Exercise data: Begin

(* ===== verification/HttpEndpoints.v ===== *)
(** * Controllers and listings over HTTP

    Registration, heartbeat and the two listings, each on every branch, down
    to the status, the body and the store. *)

From S2P Require Import Prelude GoLib Model ProviderErr Runtime State Queue Blob Sha256.
From S2P Require Import MemState MemQueue Service ServiceTheory.
From S2P Require Import Json JsonStrings JsonRoundTrip Codec CodecTheory Rfc3339 Http HttpApi HttpApiTheory.
From S2P Require Import IdempotencyTheory HttpApiProps HttpJson.

Local Open Scope string_scope.

Section Routes.
Context {S Q : Type} `{StateStoreSpec S}.
Implicit Types (a : App S Q).

Definition is_register (r : Request) : Prop := rq_Method r = "POST" ∧ rq_path r = "/v1/controllers".
Definition is_heartbeat (id : string) (r : Request) : Prop :=
  rq_Method r = "POST" ∧ path_segments (rq_path r) = ["v1"; "controllers"; id; "heartbeat"].
Definition is_list_controllers (r : Request) : Prop := rq_Method r = "GET" ∧ rq_path r = "/v1/controllers".
Definition is_list_events (r : Request) : Prop := rq_Method r = "GET" ∧ rq_path r = "/v1/events".

Lemma route_register r e a :
  is_register r → no_key r →
  exchange (mux_ServeHTTP mux) r e a = exchange registerController (rq_with_values r ∅) e a.
Proof.
  intros [Hm Hp] Hk. rewrite <- (exchange_no_key registerController) by exact Hk.
  apply exchange_route. by rewrite Hm, Hp.
Qed.

Lemma route_heartbeat id r e a :
  is_heartbeat id r → id ≠ "" →
  exchange (mux_ServeHTTP mux) r e a =
  exchange heartbeat (rq_with_values r {[ "controller_id" := id ]}) e a.
Proof.
  intros [Hm Hp] Hid%String.eqb_neq. apply exchange_route. rewrite Hm, Hp. cbn. by rewrite Hid.
Qed.

Lemma route_list_controllers r e a :
  is_list_controllers r →
  exchange (mux_ServeHTTP mux) r e a = exchange listControllers (rq_with_values r ∅) e a.
Proof. intros [Hm Hp]. apply exchange_route. by rewrite Hm, Hp. Qed.

Lemma route_list_events r e a :
  is_list_events r →
  exchange (mux_ServeHTTP mux) r e a = exchange listEvents (rq_with_values r ∅) e a.
Proof. intros [Hm Hp]. apply exchange_route. by rewrite Hm, Hp. Qed.

(** A request answered without a call on the service. *)
Lemma serve_const an r e a :
  exchange (mux_ServeHTTP mux) r (env_tick e) a = (answer_response an, env_tick e, a) →
  let '(w, _, a1) := serve r e a in w = answer_response an ∧ svc a1 = svc a.
Proof. intros He. by rewrite serve_run, He. Qed.
End Routes.

(** ** Controllers, on the store of the program *)

Section Controllers.
Context {Q : Type}.
Implicit Types (a : App MemState.Store Q).


Lemma RegisterController_run c e (sv : Service MemState.Store Q) :
  Service.RegisterController c e sv =
  match controllers (state sv) !! ctl_ID c with
  | Some _ => (Fail (AlreadyExists "controller" (ctl_ID c)), e, sv)
  | None => (Ok tt, e, mkService (store_set_controller (ctl_ID c) c (state sv)) (queue sv))
  end.
Proof.
  destruct sv as [st q]. unfold Service.RegisterController, on_state, zoom.
  change (State.RegisterController (S:=MemState.Store)) with MemState.RegisterController.
  unfold MemState.RegisterController. munfold. cbn [state]. by destruct (controllers st !! ctl_ID c).
Qed.

Lemma Heartbeat_run id hb e (sv : Service MemState.Store Q) :
  Service.Heartbeat id hb e sv =
  match controllers (state sv) !! id with
  | Some c =>
      (Ok tt, env_tick e,
       mkService (store_set_controller id (Controller_beat hb (now_of e) c) (state sv)) (queue sv))
  | None => (Fail (NotFound "controller" id), e, sv)
  end.
Proof.
  destruct sv as [st q]. unfold Service.Heartbeat, on_state, zoom.
  change (State.UpdateControllerHeartbeat (S:=MemState.Store)) with MemState.UpdateControllerHeartbeat.
  unfold MemState.UpdateControllerHeartbeat. munfold. cbn [state]. by destruct (controllers st !! id).
Qed.

Lemma serve_register c r e a :
  is_register r → no_key r → json_Decode dec_Controller (rq_Body r) zero_Controller = Some c →
  let '(w, _, a1) := serve r e a in
  match controllers (state (svc a)) !! ctl_ID c with
  | None => w = answer_response (json_answer 201 (enc_Controller c)) ∧
      svc a1 = mkService (store_set_controller (ctl_ID c) c (state (svc a))) (queue (svc a))
  | Some _ => w = answer_response (error_answer (AlreadyExists "controller" (ctl_ID c))) ∧ svc a1 = svc a
  end.
Proof.
  intros Hr Hk Hc. pose proof (route_register r (env_tick e) a Hr Hk) as He.
  rewrite exchange_registerController in He. change (rq_Body (rq_with_values r ∅)) with (rq_Body r) in He.
  rewrite Hc in He. pose proof (serve_call _ _ _ _ _ He) as Hs.
  rewrite RegisterController_run in Hs. destruct (controllers _ !! ctl_ID c); destruct Hs as (l & ->); done.
Qed.

Lemma serve_heartbeat id hb r e a :
  is_heartbeat id r → id ≠ "" → json_Decode dec_Heartbeat (rq_Body r) zero_Heartbeat = Some hb →
  let '(w, _, a1) := serve r e a in
  match controllers (state (svc a)) !! id with
  | Some c => w = answer_response (json_answer 200 (single "status" "ok")) ∧
      svc a1 = mkService (store_set_controller id (Controller_beat hb (now_of (env_tick e)) c) (state (svc a)))
                 (queue (svc a))
  | None => w = answer_response (error_answer (NotFound "controller" id)) ∧ svc a1 = svc a
  end.
Proof.
  intros Hr Hid Hb. pose proof (route_heartbeat id r (env_tick e) a Hr Hid) as He.
  rewrite exchange_heartbeat, PathValue_single in He.
  change (rq_Body (rq_with_values r _)) with (rq_Body r) in He.
  rewrite Hb in He. pose proof (serve_call _ _ _ _ _ He) as Hs.
  rewrite Heartbeat_run in Hs. destruct (controllers _ !! id); destruct Hs as (l & ->); done.
Qed.

Lemma serve_bad_controller r e a :
  is_register r → no_key r → json_Decode dec_Controller (rq_Body r) zero_Controller = None →
  let '(w, _, a1) := serve r e a in w = answer_response bad_body ∧ svc a1 = svc a.
Proof.
  intros Hr Hk Hc. apply serve_const. rewrite route_register, exchange_registerController by done.
  change (rq_Body (rq_with_values r ∅)) with (rq_Body r). by rewrite Hc.
Qed.

Lemma serve_bad_heartbeat id r e a :
  is_heartbeat id r → id ≠ "" → json_Decode dec_Heartbeat (rq_Body r) zero_Heartbeat = None →
  let '(w, _, a1) := serve r e a in w = answer_response bad_body ∧ svc a1 = svc a.
Proof.
  intros Hr Hid Hc. apply serve_const. rewrite (route_heartbeat id), exchange_heartbeat by done.
  change (rq_Body (rq_with_values r _)) with (rq_Body r). by rewrite Hc.
Qed.
End Controllers.

(** C28: Registration over HTTP: when a client posts the JSON of a controller that JSON can carry,
    a new identifier is answered 201 with exactly the JSON that was posted and the store
    holds exactly that controller; a known one is answered 409 with the error naming the
    controller, and nothing changes. *)
Theorem http_register {Q} c j r e (a : App MemState.Store Q) :
  is_register r → no_key r → valid_Controller c → enc_Controller c = Some j → body_is j r →
  let '(w, _, a1) := serve r e a in
  match controllers (state (svc a)) !! ctl_ID c with
  | None =>
      w = mkResponse {[ "Content-Type" := "application/json" ]} (Some 201%Z) (render j +:+ newline) ∧
      controllers (state (svc a1)) = <[ctl_ID c := c]> (controllers (state (svc a))) ∧
      vms (state (svc a1)) = vms (state (svc a)) ∧ events (state (svc a1)) = events (state (svc a))
  | Some _ =>
      sent_status w = 409%Z ∧
      rsp_body w = json_line (enc_errorResponse
        (mkErrorResponse "already_exists" ("controller already exists: " +:+ ctl_ID c)
           "controller" (ctl_ID c))) ∧ svc a1 = svc a
  end.
Proof.
  intros Hr Hk Hc Hj Hb.
  assert (json_Decode dec_Controller (rq_Body r) zero_Controller = Some c) as Hdec.
  { rewrite (json_Decode_body _ j) by (done || by eapply wf_Controller). by apply dec_enc_Controller. }
  pose proof (serve_register c r e a Hr Hk Hdec) as Hs. destruct (serve r e a) as [[w e1] a1].
  destruct (controllers (state (svc a)) !! ctl_ID c).
  - destruct Hs as [-> ->]. unfold answer_response, error_answer. cbn [fst snd]. by rewrite respond_fresh.
  - destruct Hs as [-> ->]. rewrite Hj, answer_json. done.
Qed.

(** A controller that registers twice. *)
Definition ctrl_in : Controller :=
  mkController "ctrl-1" "active" (Some {[ "zone" := "a" ]}) (mkCapacityInfo 16 32768 0 0) (in_UTC zero_time).

Lemma valid_ctrl_in : valid_Controller ctrl_in.
Proof.
  unfold valid_Controller, in_int64, min_int64, max_int64. cbn -[Z.pow].
  split_and!; try lia; try (apply valid_ascii; reflexivity); [|reflexivity].
  apply map_Forall_singleton. split; apply valid_ascii; reflexivity.
Qed.

Definition ctrl_json : json := default JNull (enc_Controller ctrl_in).
Definition register_request : Request := json_request "POST" "/v1/controllers" ctrl_json.
Definition app_ctrl : App MemState.Store MemQueue.Queue :=
  NewHandler (Service.New (store_set_controller "ctrl-1" ctrl_in MemState.New) MemQueue.New).

Lemma http_register_witness :
  (let '(w, _, a1) := serve register_request test_env app0 in
   w = mkResponse {[ "Content-Type" := "application/json" ]} (Some 201%Z) (render ctrl_json +:+ newline) ∧
   controllers (state (svc a1)) = <["ctrl-1" := ctrl_in]> ∅ ∧
   vms (state (svc a1)) = ∅ ∧ events (state (svc a1)) = []) ∧
  (let '(w, _, a1) := serve register_request test_env app_ctrl in
   sent_status w = 409%Z ∧
   rsp_body w = json_line (enc_errorResponse
     (mkErrorResponse "already_exists" "controller already exists: ctrl-1" "controller" "ctrl-1")) ∧
   svc a1 = svc app_ctrl).
Proof.
  assert (is_register register_request ∧ no_key register_request) as [Hr Hk] by (split; [split|]; reflexivity).
  assert (enc_Controller ctrl_in = Some ctrl_json) as Hj by reflexivity.
  assert (body_is ctrl_json register_request) as Hb by apply body_json_request.
  split.
  - exact (http_register ctrl_in ctrl_json register_request test_env app0 Hr Hk valid_ctrl_in Hj Hb).
  - exact (http_register ctrl_in ctrl_json register_request test_env app_ctrl Hr Hk valid_ctrl_in Hj Hb).
Defined.

(** C29: Heartbeats over HTTP: of a known controller one is answered 200, replaces its status and
    capacity by those of the body, stamps the clock's reading after the request's start and keeps its identifier,
    its labels and everything else; of an unknown controller it is answered 404; a body
    that does not decode is answered 400, and in both cases nothing changes. *)
Theorem http_heartbeat {Q} id r e (a : App MemState.Store Q) :
  is_heartbeat id r → id ≠ "" →
  let '(w, _, a1) := serve r e a in
  match json_Decode dec_Heartbeat (rq_Body r) zero_Heartbeat, controllers (state (svc a)) !! id with
  | None, _ => sent_status w = 400%Z ∧ svc a1 = svc a
  | Some _, None => sent_status w = 404%Z ∧ svc a1 = svc a
  | Some hb, Some c =>
      sent_status w = 200%Z ∧
      svc a1 =
        mkService
          (mkStore (vms (state (svc a)))
             (<[id := mkController (ctl_ID c) (hb_Status hb) (ctl_Labels c) (hb_Capacity hb)
                        (in_UTC (now_of (env_tick e)))]>
                (controllers (state (svc a))))
             (events (state (svc a))))
          (queue (svc a))
  end.
Proof.
  intros Hr Hid. destruct (json_Decode dec_Heartbeat (rq_Body r) zero_Heartbeat) as [hb|] eqn:Hb.
  - pose proof (serve_heartbeat id hb r e a Hr Hid Hb) as Hs. destruct (serve r e a) as [[w e1] a1].
    destruct (controllers (state (svc a)) !! id) as [c|]; destruct Hs as [-> ->].
    + by rewrite single_obj, answer_json.
    + unfold answer_response, error_answer. cbn [fst snd]. by rewrite respond_fresh.
  - pose proof (serve_bad_heartbeat id r e a Hr Hid Hb) as Hs. destruct (serve r e a) as [[w e1] a1].
    by destruct Hs as [-> ->].
Qed.

Lemma http_heartbeat_witness :
  let r := plain_request "POST" "/v1/controllers/ctrl-1/heartbeat" "{'status':'draining'}" in
  let '(w, _, a1) := serve r test_env app_ctrl in
  sent_status w = 200%Z ∧
  svc a1 =
    mkService
      (mkStore ∅
         (<["ctrl-1" := mkController "ctrl-1" "draining" (Some {[ "zone" := "a" ]}) zero_CapacityInfo
                          (in_UTC 1001000%Z)]>
            (controllers (state (svc app_ctrl)))) [])
      MemQueue.New.
Proof.
  exact (http_heartbeat "ctrl-1" (plain_request "POST" "/v1/controllers/ctrl-1/heartbeat" "{'status':'draining'}")
           test_env app_ctrl (conj eq_refl eq_refl) ltac:(discriminate)).
Defined.

(** ** Listings *)

(** C30: Listings over HTTP: [GET /v1/events] answers 400 when its "since" is not an RFC 3339 time
    and otherwise 200 with the JSON array of the first events of the log, in order, that
    match its query, at most the clamped limit; [GET /v1/controllers] answers 200 with that
    many of the controllers of the requested status, in some order; neither changes the store. *)
Theorem http_listings {S Q} `{StateStoreSpec S} r e (a : App S Q) :
  let '(w, _, a1) := serve r e a in
  let v := view (state (svc a)) in
  (is_list_events r →
     view (state (svc a1)) = v ∧
     match events_filter r with
     | None => sent_status w = 400%Z
     | Some f => w = answer_response (json_answer 200 (enc_list enc_Event (built_slice
         (limit_take (clampLimit (ef_Limit f)) (filterb (event_matches f) (sv_events v))))))
     end) ∧
  (is_list_controllers r →
     view (state (svc a1)) = v ∧
     ∃ l, l ≡ₚ (map_to_list (sv_controllers v)).*2 ∧
       let f := mkControllerFilter (Values_Get (URL_Query r) "status") (queryInt r "limit") in
       w = answer_response (json_answer 200 (enc_list enc_Controller (built_slice
         (limit_take (clampLimit (cf_Limit f)) (filterb (controller_matches f) l)))))).
Proof.
  destruct (serve r e a) as [[w e1] a1] eqn:Hserve. cbv zeta. split; intros Hr.
  - pose proof (route_list_events r (env_tick e) a Hr) as He. rewrite exchange_listEvents in He.
    change (events_filter (rq_with_values r ∅)) with (events_filter r) in He.
    destruct (events_filter r) as [f|].
    + pose proof (serve_call _ _ _ _ _ He) as Hs.
      destruct (Service.ListEvents f (env_tick e) (svc a)) as [[res e2] s2] eqn:Hl.
      apply on_state_inv in Hl as (st & Hl & ->). apply ListEvents_law in Hl as (_ & Hv & ->).
      destruct Hs as (l & Hs). rewrite Hserve in Hs. by injection Hs as -> _ ->.
    + apply serve_const in He. rewrite Hserve in He. by destruct He as [-> ->].
  - pose proof (route_list_controllers r (env_tick e) a Hr) as He. rewrite exchange_listControllers in He.
    pose proof (serve_call _ _ _ _ _ He) as Hs.
    destruct (Service.ListControllers _ (env_tick e) (svc a)) as [[res e2] s2] eqn:Hl.
    apply on_state_inv in Hl as (st & Hl & ->). apply ListControllers_law in Hl as (_ & Hv & l & Hp & ->).
    destruct Hs as (lg & Hs). rewrite Hserve in Hs. injection Hs as -> _ ->. split; [done|].
    by exists l.
Qed.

Exercise data: End

■ Try it:
All that should be written out is the stretch of lines above between the one holding "(** ** Listings *)" and the one holding "Hv & l & Hp & ->).", inclusive, exactly as given.

■ Solution to the problem:
(** ** Listings *)

(** C30: Listings over HTTP: [GET /v1/events] answers 400 when its "since" is not an RFC 3339 time
    and otherwise 200 with the JSON array of the first events of the log, in order, that
    match its query, at most the clamped limit; [GET /v1/controllers] answers 200 with that
    many of the controllers of the requested status, in some order; neither changes the store. *)
Theorem http_listings {S Q} `{StateStoreSpec S} r e (a : App S Q) :
  let '(w, _, a1) := serve r e a in
  let v := view (state (svc a)) in
  (is_list_events r →
     view (state (svc a1)) = v ∧
     match events_filter r with
     | None => sent_status w = 400%Z
     | Some f => w = answer_response (json_answer 200 (enc_list enc_Event (built_slice
         (limit_take (clampLimit (ef_Limit f)) (filterb (event_matches f) (sv_events v))))))
     end) ∧
  (is_list_controllers r →
     view (state (svc a1)) = v ∧
     ∃ l, l ≡ₚ (map_to_list (sv_controllers v)).*2 ∧
       let f := mkControllerFilter (Values_Get (URL_Query r) "status") (queryInt r "limit") in
       w = answer_response (json_answer 200 (enc_list enc_Controller (built_slice
         (limit_take (clampLimit (cf_Limit f)) (filterb (controller_matches f) l)))))).
Proof.
  destruct (serve r e a) as [[w e1] a1] eqn:Hserve. cbv zeta. split; intros Hr.
  - pose proof (route_list_events r (env_tick e) a Hr) as He. rewrite exchange_listEvents in He.
    change (events_filter (rq_with_values r ∅)) with (events_filter r) in He.
    destruct (events_filter r) as [f|].
    + pose proof (serve_call _ _ _ _ _ He) as Hs.
      destruct (Service.ListEvents f (env_tick e) (svc a)) as [[res e2] s2] eqn:Hl.
      apply on_state_inv in Hl as (st & Hl & ->). apply ListEvents_law in Hl as (_ & Hv & ->).
      destruct Hs as (l & Hs). rewrite Hserve in Hs. by injection Hs as -> _ ->.
    + apply serve_const in He. rewrite Hserve in He. by destruct He as [-> ->].
  - pose proof (route_list_controllers r (env_tick e) a Hr) as He. rewrite exchange_listControllers in He.
    pose proof (serve_call _ _ _ _ _ He) as Hs.
    destruct (Service.ListControllers _ (env_tick e) (svc a)) as [[res e2] s2] eqn:Hl.
    apply on_state_inv in Hl as (st & Hl & ->). apply ListControllers_law in Hl as (_ & Hv & l & Hp & ->).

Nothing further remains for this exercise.